The campaign involved testing various operational scenarios to effectively manage the heat removed from hot, ionized gaseous fuel (plasma). Scientists focused on dissipating energy at the edge of the plasma – while maintaining high energy levels in the plasma core, a critical balance for reactor feasibility. This included minimizing or eliminating energy bursts resulting from plasma edge instabilities and implementing innovative thermal load management techniques, such as feedback-controlled fouling gas venting to create a radiation zone located around point X. Additionally, the team demonstrated real-time control of the DT fuel mixture via injecting gas and frozen deuterium pellets, which is a key method of controlling thermonuclear reactions.
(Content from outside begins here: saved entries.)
(** * creator-score-sdk: the IQ analysis route

    A shallow embedding of the scoring route of
    [src/creator-iq-routes/leaderboard-route.ts] (second document of the
    file): the four feature extractors, [analyzeWithAI] with its tiers,
    [fetchUserCasts] and the [POST] handler.  Two further routes follow
    at the end of the definitions: the faucet ([Faucet], from
    [src/creator-iq-routes/faucet-route.ts]) and the user search
    ([Search], from [src/unnamed/part_000]).

    Conventions of the embedding.
    - A JavaScript number is an exact rational ([Q]); [NaN] is added where a
      value read from a JSON payload is converted to a number.  Overflow to
      an infinity and binary rounding are outside the model.
    - A value read from a JSON payload is undefined, null, a boolean, a
      number or a text; an array or an object in that place is outside the
      model.
    - A text is a [string] of bytes.  For ASCII texts lengths, character
      classes and literal matches agree with JavaScript's UTF-16 strings.
    - Every outcome of the outside world (HTTP answers, JSON bodies,
      [Math.random], the database helpers of [@/lib/mongodb]) is an input,
      gathered in [Env]; the external calls made are recorded in a trace. *)

From Stdlib Require Import ZArith QArith Qround Qminmax Qabs Lqa Lia.
From Stdlib Require Import List String Ascii Bool DecimalString.
Import ListNotations.

Local Open Scope Z_scope.
Local Open Scope Q_scope.
Local Open Scope string_scope.

(* ------------------------------------------------------------------ *)
(** ** The JavaScript substrate *)

Module JS.

(** A number that may be [NaN]. *)
Inductive number : Type :=
| NaN
| Num (q : Q).

(** The values a property of a parsed JSON object can have;
    [JUndefined] is what reading an absent property yields.  Nested
    arrays and objects as property values are not modelled. *)
Inductive jsval : Type :=
| JUndefined
| JNull
| JBool (b : bool)
| JNumber (q : Q)
| JString (s : string).

Definition is_digit (c : ascii) : bool :=
  let n := nat_of_ascii c in (48 <=? n)%nat && (n <=? 57)%nat.

Definition is_upper (c : ascii) : bool :=
  let n := nat_of_ascii c in (65 <=? n)%nat && (n <=? 90)%nat.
These advances are critical to the successful operation of future fusion reactors.

The authors of the works also talk about deepening knowledge about the effects of high-energy neutrons. “Focusing on the impact of 14.1 MeV fusion neutrons, which transfer the energy of fusion reactions from the plasma, the campaign provided insight into their impact on cooling systems and electronics, the latter of which is working in collaboration with CERN. This knowledge is essential for designing safer and more efficient future fusion reactors,” they said.

Tokamak JET will be phased out soon

The JET reactor began operation in 1983 as a joint European project. Over time, it underwent several improvements to improve its performance. In 1991, JET became the world’s first reactor using a half-and-half mix of tritium and deuterium. The facility has set numerous records in nuclear fusion research, including a record plasma Q (ratio of nuclear fusion power produced to external power input to heat the plasma) of 0.64 in 1997 and a record nuclear fusion energy output of 59 megajoules in a five-second pulse in December 2021. The tokamak, built by European countries and used jointly by European scientists throughout its entire operational period, became the property of the UKAEA in October 2021, celebrated the 40th anniversary of obtaining the first plasma in June this year, and the end of the device’s operation is scheduled for the end of 2023.

The Polish Institute of Plasma Physics and Laser Microfusion, participating in the work with JET, represents the Polish scientific and research community in the EUROfusion consortium project and coordinates fusion research in Poland. For this purpose, the Scientific and Industrial Center for New Energy Technologies (CeNTE) was established, bringing together the research potential of over 20 national entities, which include: research institutes, universities, Polish Academy of Sciences institutes and industrial companies.